RECORDS FOR THE TASK section start
(* ===== verification/Sign.v ===== *)
(** * Signing (consensus/core/src/sign.rs, MutableTransaction of tx.rs)

    The signers write a signature script into the inputs of a transaction.  The keys
    and the signing algorithm are secp256k1's; the auxiliary randomness of each
    signature is an argument.  What a signer produces is accepted by the script
    engine within the commitment that the signer makes. *)

From S2P Require Import Prelude Bytes Address Transaction Sighash Mass ScriptNum TxIsolation Covenants StateMonad ScriptStack.
From S2P Require Import ScriptMeter ScriptParse ScriptState ZkPrecompiles ScriptOps ScriptExec ScriptSafety ScriptVerdict.
From S2P Require Import ScriptStandard ScriptSpend ScriptComplete TxContext.

(** The signing half of secp256k1. *)
Class Signer := {
  Keypair : Type;
  keypair_from_seckey_slice : bytes → option Keypair;
  (** [public_key().serialize()] and [x_only_public_key().0.serialize()]. *)
  public_key_serialize : Keypair → bytes;
  x_only_serialize : Keypair → bytes;
  (** The key, the auxiliary randomness and the message. *)
  sign_schnorr : Keypair → bytes → Hash → bytes;
}.

(** ** Transactions that are being signed *)

Record SignableTransaction := mkSignable {
  stx : Transaction;
  sentries : list (option UtxoEntry);
  calculated_fee : option Z;
  calculated_non_contextual_masses : option NonContextualMasses;
}.

Definition set_inputs (l : list TransactionInput) (t : Transaction) : Transaction :=
  mkTx (version t) l (outputs t) (lock_time t) (subnetwork_id t) (gas t) (payload t) (storage_mass t).
Definition set_stx (t : Transaction) (s : SignableTransaction) : SignableTransaction :=
  mkSignable t (sentries s) (calculated_fee s) (calculated_non_contextual_masses s).
Definition set_signature_script (script : bytes) (i : TransactionInput) : TransactionInput :=
  mkInput (previous_outpoint i) script (sequence i) (compute_commit i).
Definition set_compute_commit (c : ComputeCommit) (i : TransactionInput) : TransactionInput :=
  mkInput (previous_outpoint i) (signature_script i) (sequence i) c.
RECORDS FOR THE TASK section end
▸ **WORK TASK**
From the line containing "Definition set_inputs (l" down to the last line of the data above, copy every line exactly; leave out all other lines.

▸ **WORKED SOLUTION**
Definition set_inputs (l : list TransactionInput) (t : Transaction) : Transaction :=
  mkTx (version t) l (outputs t) (lock_time t) (subnetwork_id t) (gas t) (payload t) (storage_mass t).
Definition set_stx (t : Transaction) (s : SignableTransaction) : SignableTransaction :=
  mkSignable t (sentries s) (calculated_fee s) (calculated_non_contextual_masses s).
Definition set_signature_script (script : bytes) (i : TransactionInput) : TransactionInput :=
  mkInput (previous_outpoint i) script (sequence i) (compute_commit i).
Definition set_compute_commit (c : ComputeCommit) (i : TransactionInput) : TransactionInput :=
  mkInput (previous_outpoint i) (signature_script i) (sequence i) c.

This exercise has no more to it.